(** * gorapid: a shallow embedding of the RAPID client (rapid.go)

    The development follows the Go source top-down: the constants and error
    values, the [Token] value object, the [RapidClient] with its credential
    exchange, and the generic request dispatch.  Everything the client does to
    the outside world (reading the clock, sending an HTTP request) is threaded
    through an explicit [World], so that the order and number of network calls
    can be stated and proved. *)

From Stdlib Require Import ZArith String Ascii List Bool Lia.
From stdpp Require Import base gmap strings list.

Local Open Scope Z_scope.

(** ** Machine integers and time

    Go's [int] is taken at its 64-bit width (amd64, arm64); [time.Duration] is
    an [int64] count of nanoseconds.  Arithmetic on both wraps around. *)

Definition wrap64 (z : Z) : Z := (z + 2 ^ 63) mod 2 ^ 64 - 2 ^ 63.

Definition in_int64 (z : Z) : Prop := - 2 ^ 63 <= z < 2 ^ 63.

(** [time.Duration]: nanoseconds, [int64]. *)
Definition Duration := Z.

Definition time_Second : Duration := 1000000000.

(** The conversion [time.Duration(n)] of an [int]. *)
Definition time_Duration (n : Z) : Duration := wrap64 n.

(** [d1 * d2] on [time.Duration]. *)
Definition Duration_mul (d1 d2 : Duration) : Duration := wrap64 (d1 * d2).

(** [defaultTimeout = 600 * time.Second] *)
Definition defaultTimeout : Duration := Duration_mul 600 time_Second.

(** [time.Time]: an instant, as nanoseconds on the time line.  The library's
    [Add], [Sub] and [Before] are exact on instants: the range of [time.Time]
    exceeds by far what a clock reading plus an [int64] duration can reach. *)
Definition Time := Z.

Definition Time_Add (t : Time) (d : Duration) : Time := t + d.
Definition Time_Before (t u : Time) : bool := t <? u.
Definition Time_Sub (t u : Time) : Duration := t - u.

(** ** Constants *)

Definition contentTypeJSON : string := "application/json".
Definition contentTypeURLEncoded : string := "application/x-www-form-urlencoded".
Definition authorizationHeader : string := "Authorization".
Definition xAuthorizationHeader : string := "X-Authorization".
Definition acceptHeader : string := "Accept".
Definition tokenEndpoint : string := "/token".
Definition clientCredentialsGrant : string := "client_credentials".
Definition jwtBearerGrant : string := "urn:ietf:params:oauth:grant-type:jwt-bearer".

(** ** Errors

    The three package-level sentinels, the errors handed back by the standard
    library, and the three shapes of [fmt.Errorf] the package uses. *)

Inductive error : Type :=
| ErrInvalidConfig
| ErrTokenGeneration
| ErrUnexpectedStatus
| LibError (msg : string)                      (* an error of net/http, net/url, encoding/json *)
| Errorf_w_v (w : error) (v : error)           (* fmt.Errorf("%w: %v", w, v) *)
| Errorf_w_d (w : error) (d : Z)               (* fmt.Errorf("%w: %d", w, d) *)
| Errorf_s_w (s : string) (w : error).         (* fmt.Errorf(s + ": %w", w) *)

Fixpoint error_eqb (a b : error) : bool :=
  match a, b with
  | ErrInvalidConfig, ErrInvalidConfig => true
  | ErrTokenGeneration, ErrTokenGeneration => true
  | ErrUnexpectedStatus, ErrUnexpectedStatus => true
  | LibError m, LibError m' => String.eqb m m'
  | Errorf_w_v w v, Errorf_w_v w' v' => error_eqb w w' && error_eqb v v'
  | Errorf_w_d w d, Errorf_w_d w' d' => error_eqb w w' && (d =? d')
  | Errorf_s_w s w, Errorf_s_w s' w' => String.eqb s s' && error_eqb w w'
  | _, _ => false
  end.

(** [errors.Is err target]: walks the [%w] chain. *)
Fixpoint errors_Is (err target : error) : bool :=
  error_eqb err target ||
  match err with
  | Errorf_w_v w _ => errors_Is w target
  | Errorf_w_d w _ => errors_Is w target
  | Errorf_s_w _ w => errors_Is w target
  | _ => false
  end.

(** ** The world: clock and transport

    [tick] counts the effects performed so far; the clock and the server are
    functions of it, so that time may pass, and the server may answer
    differently, between any two effects.  [trace] records what went out. *)

Definition Header := gmap string (list string).

Definition Header_Set (h : Header) (key value : string) : Header :=
  <[ key := [value] ]> h.

(** [url.Values] *)
Definition Values := gmap string (list string).

Record HTTPRequest : Type := mkHTTPRequest {
  Method : string;
  URL : string;
  Header_of : Header;
  ReqBody : option string      (* nil, or the bytes of the payload *)
}.

Record HTTPResponse : Type := mkHTTPResponse {
  StatusCode : Z;
  RespHeader : Header;
  RespBody : string            (* the body stream, by its content *)
}.

(** Who sent a request: the credential exchange (with its [isRefresh] flag) or
    the dispatch of [Request]. *)
Inductive Event : Type :=
| TokenExchange (isRefresh : bool) (req : HTTPRequest)
| Dispatch (req : HTTPRequest).

Record World : Type := mkWorld {
  tick : nat;
  trace : list Event
}.

(** ** Token *)

Record Token : Type := mkToken {
  Value : string;
  ExpiresIn : Z;
  TokenType : string;
  Token_RefreshToken : string;
  ExpireTime : Time
}.

(** [GetAuthorizationHeader]: [fmt.Sprintf("%s %s", t.TokenType, t.Value)] *)
Definition GetAuthorizationHeader (t : Token) : string :=
  TokenType t +:+ " " +:+ Value t.

(** ** Strings as byte sequences

    The path functions of the standard library work byte by byte; they are
    written over [list ascii] and lifted to [string]. *)

Definition bytes (s : string) : list ascii := list_ascii_of_string s.
Definition str (l : list ascii) : string := string_of_list_ascii l.

(** [strings.TrimRight s cutset]: drops the trailing bytes that occur in
    [cutset]. *)
Definition in_cutset (cutset : list ascii) (c : ascii) : bool :=
  existsb (Ascii.eqb c) cutset.

Fixpoint trim_left (cutset : list ascii) (l : list ascii) : list ascii :=
  match l with
  | [] => []
  | c :: l' => if in_cutset cutset c then trim_left cutset l' else l
  end.

Definition strings_TrimRight (s cutset : string) : string :=
  str (rev (trim_left (bytes cutset) (rev (bytes s)))).

(** [strings.Join elems sep] *)
Fixpoint strings_Join (elems : list string) (sep : string) : string :=
  match elems with
  | [] => ""
  | [e] => e
  | e :: rest => e +:+ sep +:+ strings_Join rest sep
  end.

(** ** path/filepath (Unix)

    [Clean] keeps a write buffer [out] (the first [w] bytes of Go's [lazybuf],
    so [w = length out]) and the index [dotdot] below which [..] may not
    remove anything.  The flag [copying] is true inside the inner loop of the
    default case, which copies one path element. *)

Definition IsPathSeparator (c : ascii) : bool := Ascii.eqb c "/".

Definition at_elem_end (rest : list ascii) : bool :=
  match rest with
  | [] => true
  | c :: _ => IsPathSeparator c
  end.

(** [out.w--; for out.w > dotdot && !IsPathSeparator(out.index(out.w)) { out.w-- }],
    entered at [w = length out - 1]. *)
Fixpoint backtrack (out : list ascii) (dotdot : nat) (w : nat) : nat :=
  match w with
  | O => O
  | S w' =>
      if (dotdot <? w)%nat && negb (IsPathSeparator (nth w out "000"%char))
      then backtrack out dotdot w'
      else w
  end.

Fixpoint Clean_loop (rooted : bool) (path : list ascii) (copying : bool)
    (out : list ascii) (dotdot : nat) : list ascii :=
  match path with
  | [] => out
  | c :: rest =>
      if IsPathSeparator c then
        (* empty path element *)
        Clean_loop rooted rest false out dotdot
      else if copying then
        (* copy element *)
        Clean_loop rooted rest true (out ++ [c]) dotdot
      else if Ascii.eqb c "." && at_elem_end rest then
        (* . element *)
        Clean_loop rooted rest false out dotdot
      else
        let need_sep :=
          (rooted && negb (length out =? 1)%nat) || (negb rooted && negb (length out =? 0)%nat) in
        let out_elem := (if need_sep then out ++ ["/"%char] else out) ++ [c] in
        match rest with
        | c2 :: rest2 =>
            if Ascii.eqb c "." && Ascii.eqb c2 "." && at_elem_end rest2 then
              (* .. element: remove to last separator *)
              if (dotdot <? length out)%nat then
                Clean_loop rooted rest2 false
                  (firstn (backtrack out dotdot (length out - 1)) out) dotdot
              else if negb rooted then
                let out' :=
                  (if (0 <? length out)%nat then out ++ ["/"%char] else out) ++ ["."%char; "."%char] in
                Clean_loop rooted rest2 false out' (length out')
              else
                Clean_loop rooted rest2 false out dotdot
            else
              (* real path element *)
              Clean_loop rooted rest true out_elem dotdot
        | [] => Clean_loop rooted rest true out_elem dotdot
        end
  end.

Definition Clean_bytes (path : list ascii) : list ascii :=
  match path with
  | [] => ["."%char]
  | c :: rest =>
      let out :=
        if IsPathSeparator c
        then Clean_loop true rest false ["/"%char] 1
        else Clean_loop false path false [] 0 in
      (* Turn empty string into "." *)
      match out with
      | [] => ["."%char]
      | _ => out
      end
  end.

Definition filepath_Clean (path : string) : string := str (Clean_bytes (bytes path)).

(** [filepath.Join]: empty elements before the first non-empty one are
    ignored; the rest is joined with the separator and cleaned. *)
Fixpoint filepath_Join (elem : list string) : string :=
  match elem with
  | [] => ""
  | e :: rest =>
      if String.eqb e "" then filepath_Join rest
      else filepath_Clean (strings_Join elem "/")
  end.

(** ** net/url

    The [url.URL] structure with the fields its [String] method renders, and
    the part of the package that method runs. *)

(** [url.Userinfo] *)
Record Userinfo : Type := mkUserinfo {
  username : string;
  password : string;
  passwordSet : bool
}.

Record URL_t : Type := mkURL {
  Scheme : string;
  URL_Opaque : string;          (* the field Opaque: encoded opaque data *)
  User : option Userinfo;       (* the *Userinfo field; None is nil *)
  Host : string;
  Path : string;
  RawPath : string;             (* encoded path hint *)
  OmitHost : bool;
  ForceQuery : bool;
  RawQuery : string;
  Fragment : string;
  RawFragment : string          (* encoded fragment hint *)
}.

(** The encoding modes that [String] uses. *)
Inductive encoding : Type :=
| encodePath
| encodeUserPassword
| encodeHost
| encodeFragment.

Definition in_range (lo hi c : ascii) : bool :=
  (nat_of_ascii lo <=? nat_of_ascii c)%nat && (nat_of_ascii c <=? nat_of_ascii hi)%nat.

Definition shouldEscape (c : ascii) (mode : encoding) : bool :=
  if in_range "a" "z" c || in_range "A" "Z" c || in_range "0" "9" c then false
  else if match mode with encodeHost => in_cutset (bytes "!$&'()*+,;=:[]<>") c || Ascii.eqb c (ascii_of_nat 34)
          | _ => false end then false
  else if in_cutset (bytes "-_.~") c then false
  else if in_cutset (bytes "$&+,/:;=?@") c then
    match mode with
    | encodePath => Ascii.eqb c "?"
    | encodeUserPassword =>
        Ascii.eqb c "@" || Ascii.eqb c "/" || Ascii.eqb c "?" || Ascii.eqb c ":"
    | encodeHost => true
    | encodeFragment => false
    end
  else if match mode with encodeFragment => in_cutset (bytes "!()*") c | _ => false end then false
  else true.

□ □ □ □ □

**Work request**
Beginning at the top of the data, please return every line until and including the line containing "can be stated and proved. *)", copied exactly, and nothing past it.

**Problem solution**
(** * gorapid: a shallow embedding of the RAPID client (rapid.go)

    The development follows the Go source top-down: the constants and error
    values, the [Token] value object, the [RapidClient] with its credential
    exchange, and the generic request dispatch.  Everything the client does to
    the outside world (reading the clock, sending an HTTP request) is threaded
    through an explicit [World], so that the order and number of network calls
    can be stated and proved. *)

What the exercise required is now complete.